Having an expectation of receiving resources without providing for those resources is not love; having the notation of entitlement is also not love! Providing resources that are not needed is not love (it is like providing fuel to an unwanted fire). Also, providing resources to a recipient who hates your resources is not love. Jesus confirms this when he said, “Don’t waste what is holy on people who are unholy. Don’t throw your pearls to pigs! They will trample the pearls, then turn and attack you. Matthew 7:6 (NLT)” Removing needed resources for vindictiveness is not love; asking the question “What have you done for me lately?” or “What’s in it for me?” is not love! Providing resources for ulterior motives – such for-profit or reciprocal benefit is not love. Most people assess an action or motives as not love when they don’t feel that feeling that you feel when you think the other person loves you. Irrespective of the motives of the giver, if the recipient feels good about the gift, he or she perceived that this is love, but that is not love because the assessment of the giver’s motive could be misconstrued. Most time the assessment is left up to the recipient and can lead to disappointments. Love is not any single part of the three aspects of love, but all three parts have to be presented for love to be manifested. It is for this reason why we are still hearing presentations on ‘love’. We need to redefine our understanding of true love. We should see that when the giver supplies these needed resources which are accepted with gratitude by the recipient, then love is manifested.

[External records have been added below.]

(** * GraphSensor: the signal-segment representation and the ResNet backbone

    A shallow embedding of
      - [models/modules/signal_segment_representation.py]
        (SignalSegmentDefinition, SignalSegmentRepresentation, GNA,
         SignalSegment2Vec, ResLayer, ResBasicBlock) and
      - [models/WISDM_baseline/ResNet32.py] (BasicBlock, ResNet).

    Tensors carry their size (a list of integers, as [x.size()]) and their
    entries as a function from indices to real numbers.  Every torch
    operation the two files call is written out: its check on the sizes
    (raising the Python exception torch raises) and the entry it computes.
    Entries are real numbers: the development follows the arithmetic of the
    computational graph, not the rounding of float32.  The one place where
    the program computes with Python floats on its own, the stride in
    [SignalSegmentRepresentation.__init__], is modelled with IEEE binary64
    floats. *)

From Stdlib Require Import Floats.
From Stdlib Require Import String DecimalString.
From Stdlib Require Import ZArith List Bool Reals Lra Lia.
Import ListNotations.
Open Scope Z_scope.

Ltac Zify.zify_post_hook ::= Z.div_mod_to_equations.

(** ** Exceptions and results *)

Inductive exn : Set :=
| IndexError
| RuntimeError
| ValueError
| ZeroDivisionError
| OverflowError.

Inductive result (A : Type) : Type :=
| Ok (a : A)
| Raise (e : exn).
Arguments Ok {A} a.
Arguments Raise {A} e.

Definition bind {A B : Type} (r : result A) (k : A -> result B) : result B :=
  match r with
  | Ok a => k a
  | Raise e => Raise e
  end.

One of the main reasons why marriage was instituted by God was for humans to practice the essence of love. Marriage should create families where the aspects of loving relationships will be easily facilitated. Other associations than a family also exist for love to be practiced – such as gatherings (reunions, parties, ceremonies, etc.) As for animals, they too have families and associations where they can practice and facilitate the aspects of love. Our world is a continuous activity of giving and receiving. The earth gives us resources so that the recipients can enjoy their existence. Humans should give because of love and not because of survival. When we harbor and hoard resources for our own existence and survival, we are protesting against the power of love. Jesus told us a story, “A rich man had a fertile farm that produced fine crops. He said to himself, ‘What should I do? I don’t have room for all my crops.’ Then he said, ‘I know! I’ll tear down my barns and build bigger ones. Then I’ll have room enough to store all my wheat and other goods. And I’ll sit back and say to myself, “My friend, you have enough stored away for years to come. Now take it easy! Eat, drink, and be merry!”’ “But God said to him, ‘You fool! You will die this very night. Then who will get everything you worked for?’ “Yes, a person is a fool to store up earthly wealth but not have a rich relationship with God (Luke 12:16-21 NLT).”

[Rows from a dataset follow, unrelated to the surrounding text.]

Lemma summary_statistics_errors_witness :
  [(9#10, 1#10, 0); (6#10, 3#10, 1#10)] <> ([] : list (state Q)) /\
  [0; 1] <> ([] : list Q).
Proof.
  apply (proj2 (proj2 (@summary_statistics_errors Q _)) [0; 1]
           [(9#10, 1#10, 0); (6#10, 3#10, 1#10)]
           {| peak_infection := 3#10; peak_time := 1;
              final_size := 1#10; duration := 1 - 0 |}).
  reflexivity.
Defined.

(** ** The drivers, further *)

(** X12.  The adaptive driver needs a policy with [reset]: handed a constant
    or a scheduled policy it raises [AttributeError] at its first statement,
    before any integration (the outcome does not depend on the integrator,
    the span or the state), and leaves the policy as it was; the same holds
    through [run_scenario] with kind ['adaptive']. *)
Theorem adaptive_driver_needs_reset (T : Type) (N : PyNum T)
    (solve_sir : solver T) (fuel : nat) (t_span : T * T) (y0 : state T)
    (gamma control_interval dt : T) (p : beta_func T) :
  (forall b, p <> Adaptive b) ->
  exists msg,
    run_adaptive_scenario solve_sir fuel t_span y0 gamma control_interval dt p
      = (Raise (AttributeError msg), p) /\
    run_scenario solve_sir fuel "adaptive" t_span y0 gamma control_interval
      dt p
      = (Raise (AttributeError msg), p).
Proof.
  intros Hp. destruct p as [b | b | b].
  - eexists. split; reflexivity.
  - eexists. split; reflexivity.
  - exfalso. apply (Hp b). reflexivity.
Qed.

Lemma adaptive_driver_needs_reset_witness :
  exists msg,
    run_scenario solve_sir_heun 5 "adaptive" (0, 200) (99#100, 1#100, 0)
      (1#10) 5 (1#10) (Static (StaticBeta.init (5#10)))
    = (Raise (AttributeError msg), Static (StaticBeta.init (5#10))).
Proof.
  destruct (@adaptive_driver_needs_reset Q _ solve_sir_heun 5 (0, 200)
              (99#100, 1#100, 0) (1#10) 5 (1#10)
              (Static (StaticBeta.init (5#10)))
              ltac:(intros b; discriminate)) as (msg & _ & Hm).
  exists msg. exact Hm.
Defined.

Lemma map_const_repeat {A B} (c : B) (l : list A) :
  map (fun _ => c) l = repeat c (List.length l).
Proof.
  induction l as [| a l IH]; [reflexivity |]. cbn. now rewrite IH.
Qed.

Section Stateless.
Context {T : Type} `{PyNum T}.
Variable p : beta_func T.
Hypothesis p_stateless : forall time I, snd (call_beta time I p) = p.

Lemma run_ode_stateless {A} (m : ode T A) :
  snd (run_ode call_beta m p) = p.
Proof.
  induction m as [a | time i k IH]; cbn; [reflexivity |].
  pose proof (p_stateless time i) as E.
  destruct (call_beta time i p) as [b p']. cbn in E. subst p'. apply IH.
Qed.

Lemma map_M_stateless (times : list T) :
  map_M (fun ti q => let (b, q') := call_beta ti (lit 0) q in (Ok b, q'))
    times p
  = (Ok (map (fun ti => fst (call_beta ti (lit 0) p)) times), p).
Proof.
  induction times as [| ti times IH]; [reflexivity |].
  cbn [map_M map]. unfold bind at 1.
  pose proof (p_stateless ti (lit 0)) as E.
  destruct (call_beta ti (lit 0) p) as [b p']. cbn in E. subst p'.
  unfold bind at 1. rewrite IH. reflexivity.
Qed.

Lemma run_static_scenario_stateless (solve_sir : solver T) (t_span : T * T)
    (y0 : state T) (gamma dt : T) :
  let seg := fst (run_ode call_beta (solve_sir t_span y0 gamma dt) p) in
  let out := run_static_scenario solve_sir t_span y0 gamma dt p in
  snd out = p /\
  fst out
  = rbind (compute_summary_statistics (fst seg) (snd seg))
      (fun st =>
         Ok {| r_t := fst seg;
               r_S := map S_of (snd seg);
               r_I := map I_of (snd seg);
               r_R := map R_of (snd seg);
               r_beta := map (fun ti => fst (call_beta ti (lit 0) p))
                           (fst seg);
               r_stats := st |}).
Proof.
  cbv zeta.
  enough (E : run_static_scenario solve_sir t_span y0 gamma dt p
              = (rbind (compute_summary_statistics
                          (fst (fst (run_ode call_beta
                                       (solve_sir t_span y0 gamma dt) p)))
                          (snd (fst (run_ode call_beta
                                       (solve_sir t_span y0 gamma dt) p))))
                   (fun st =>
                      Ok {| r_t := fst (fst (run_ode call_beta
                                      (solve_sir t_span y0 gamma dt) p));
                            r_S := map S_of (snd (fst (run_ode call_beta
                                      (solve_sir t_span y0 gamma dt) p)));
                            r_I := map I_of (snd (fst (run_ode call_beta
                                      (solve_sir t_span y0 gamma dt) p)));
                            r_R := map R_of (snd (fst (run_ode call_beta
                                      (solve_sir t_span y0 gamma dt) p)));
                            r_beta :=
                              map (fun ti => fst (call_beta ti (lit 0) p))
                                (fst (fst (run_ode call_beta
                                      (solve_sir t_span y0 gamma dt) p)));
                            r_stats := st |}), p))
    by (rewrite E; split; reflexivity).
  unfold run_static_scenario, integrate, bind.
  pose proof (run_ode_stateless (solve_sir t_span y0 gamma dt)) as E.
  destruct (run_ode call_beta (solve_sir t_span y0 gamma dt) p)
    as [[t solution] p']. cbn [fst snd] in *. subst p'.
  rewrite map_M_stateless. unfold lift, ret.
  destruct (compute_summary_statistics t solution); reflexivity.
Qed.
End Stateless.

(** X13.  With a policy that has no state (constant or scheduled), the
    static and the non-stationary driver, reached through [run_scenario],
    leave the policy object unchanged, return the integrator's time grid and
    the columns of its solution, and report as rate trace the policy
    evaluated at each output time (with [I = 0]): for the constant policy
    [beta_0] at every sample.  The run fails exactly when the statistics
    fail. *)
Theorem stateless_scenarios (T : Type) (N : PyNum T) (solve_sir : solver T)
    (fuel : nat) (scenario_type : string) (t_span : T * T) (y0 : state T)
    (gamma control_interval dt : T) (p : beta_func T) :
  scenario_type = "static"%string \/ scenario_type = "nonstationary"%string ->
  (forall b, p <> Adaptive b) ->
  let seg := fst (run_ode call_beta (solve_sir t_span y0 gamma dt) p) in
  let out := run_scenario solve_sir fuel scenario_type t_span y0 gamma
               control_interval dt p in
  snd out = p /\
  (forall e, fst out = Raise e <->
             compute_summary_statistics (fst seg) (snd seg) = Raise e) /\
  fst out <> OutOfFuel /\
  forall r, fst out = Ok r ->
    r_t r = fst seg /\
    r_S r = map S_of (snd seg) /\
    r_I r = map I_of (snd seg) /\
    r_R r = map R_of (snd seg) /\
    compute_summary_statistics (fst seg) (snd seg) = Ok (r_stats r) /\
    r_beta r = map (fun ti => fst (call_beta ti (lit 0) p)) (r_t r) /\
    (forall b, p = Static b ->
       r_beta r = repeat (StaticBeta.beta_0 b) (List.length (r_t r))).
Proof.
  intros Hkind Hp. cbv zeta.
  assert (Hs : forall time I, snd (call_beta time I p) = p).
  { intros time i. destruct p as [b | b | b]; try reflexivity.
    exfalso. apply (Hp b). reflexivity. }
  assert (Hrun : run_scenario solve_sir fuel scenario_type t_span y0 gamma
                   control_interval dt p
                 = run_static_scenario solve_sir t_span y0 gamma dt p).
  { destruct Hkind as [-> | ->]; reflexivity. }
  rewrite Hrun.
  destruct (@run_static_scenario_stateless T N p Hs solve_sir t_span y0
              gamma dt) as [Hsnd Hfst].
  split; [exact Hsnd |]. rewrite Hfst.
  set (seg := fst (run_ode call_beta (solve_sir t_span y0 gamma dt) p)).
  destruct (compute_summary_statistics (fst seg) (snd seg)) as [st | e |]
    eqn:Est; cbn [rbind].
  - split; [intros e; split; discriminate |]. split; [discriminate |].
    intros r Hr. injection Hr as <-. cbn.
    repeat (split; [reflexivity |]).
    intros b ->.
    change (fun ti : T => fst (call_beta ti (lit 0) (Static b)))
      with (fun _ : T => StaticBeta.beta_0 b).
    apply map_const_repeat.
  - split; [intros e'; split; intros E; injection E as ->; reflexivity |].
    split; [discriminate |]. intros r Hr. discriminate.
  - exfalso. revert Est. clear.
    generalize (fst seg) (snd seg). intros t solution.
    unfold compute_summary_statistics.
    destruct (np_argmax (map I_of solution)) as [i | e |] eqn:Ea;
      cbn [rbind]; try discriminate.
    + unfold index_last, index.
      repeat match goal with
        | |- context [nth_error ?l ?n] =>
            destruct (nth_error l n); cbn [rbind]; try discriminate
        | |- context [np_where_lt ?l ?x] =>
            destruct (np_where_lt l x); cbn [rbind]; try discriminate
        end.
    + unfold np_argmax in Ea. destruct (map I_of solution); discriminate.
Qed.

Lemma stateless_scenarios_witness :
  snd (run_scenario solve_sir_heun 0 "nonstationary" (0, 1)
         (99#100, 1#100, 0) (1#10) 5 (1#2)
         (NonStationary (NonStationaryBeta.init (5#10) 50 (6#10) None
                           (5#10))))
  = NonStationary (NonStationaryBeta.init (T:=Q) (5#10) 50 (6#10) None
                     (5#10)).
Proof.
  exact (proj1 (@stateless_scenarios Q _ solve_sir_heun 0 "nonstationary"
                  (0, 1) (99#100, 1#100, 0) (1#10) 5 (1#2)
                  (NonStationary (NonStationaryBeta.init (5#10) 50 (6#10)
                                    None (5#10)))
                  (or_intror eq_refl) ltac:(intros b; discriminate))).
Defined.

(** X14.  Over an empty span ([t_end <= t_start]) the adaptive run resets
    the policy, skips the loop without calling the integrator, and fails in
    the statistics: [run_scenario] raises the [ValueError] of [np.argmax] on
    the empty arrays, whatever the integrator, state and step are. *)
Theorem adaptive_empty_span (solve_sir : solver Q) (b : AdaptiveBeta.t Q)
    (t_start t_end gamma control_interval dt : Q) (y0 : state Q)
    (fuel : nat) :
  t_end <= t_start ->
  run_scenario solve_sir fuel "adaptive" (t_start, t_end) y0 gamma
    control_interval dt (Adaptive b)
  = (Raise (ValueError "attempt to get an argmax of an empty sequence"),
     Adaptive (AdaptiveBeta.reset b)).
Proof.
  intros Hle.
  change (run_scenario solve_sir fuel "adaptive" (t_start, t_end) y0 gamma
            control_interval dt (Adaptive b))
    with (run_adaptive_scenario solve_sir fuel (t_start, t_end) y0 gamma
            control_interval dt (Adaptive b)).
  now apply empty_span_raises.
Qed.

Lemma adaptive_empty_span_witness :
  run_scenario solve_sir_heun 0 "adaptive" (3, 3) (99#100, 1#100, 0)
    (1#10) 5 (1#10) (Adaptive AdaptiveBeta.default)
  = (Raise (ValueError "attempt to get an argmax of an empty sequence"),
     Adaptive (AdaptiveBeta.reset AdaptiveBeta.default)).
Proof.
  apply (@adaptive_empty_span solve_sir_heun AdaptiveBeta.default 3 3).
  vm_compute. discriminate.
Defined.

Lemma py_min_le_l (a b : Q) : py_min a b <= a.
Proof.
  unfold py_min. qnum.
  destruct (Qltb b a) eqn:E;
    [apply Qltb_lt in E; now apply Qlt_le_weak | apply Qle_refl].
Qed.

Lemma time_grid_nonempty (t_span : Q * Q) (dt : Q) :
  time_grid t_span dt <> [].
Proof.
  unfold time_grid. destruct t_span as [t0 t1].
  destruct (Z.to_nat _); discriminate.
Qed.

In summary, for our godly roles to be realized here on earth, we cannot be driven by the feelings of the recipients or the need to sustain ourselves by not giving and supplying resources to others. We should be driven by God’s will for our lives and become resourceful and give without ulterior motives. Getting married is not what you can get, but what you can provide and give to the family. Parents give to little babies without hesitation, so it is with love in general. So become resourceful, so you can supply the needs of others and realize God’s will for your life on this earth.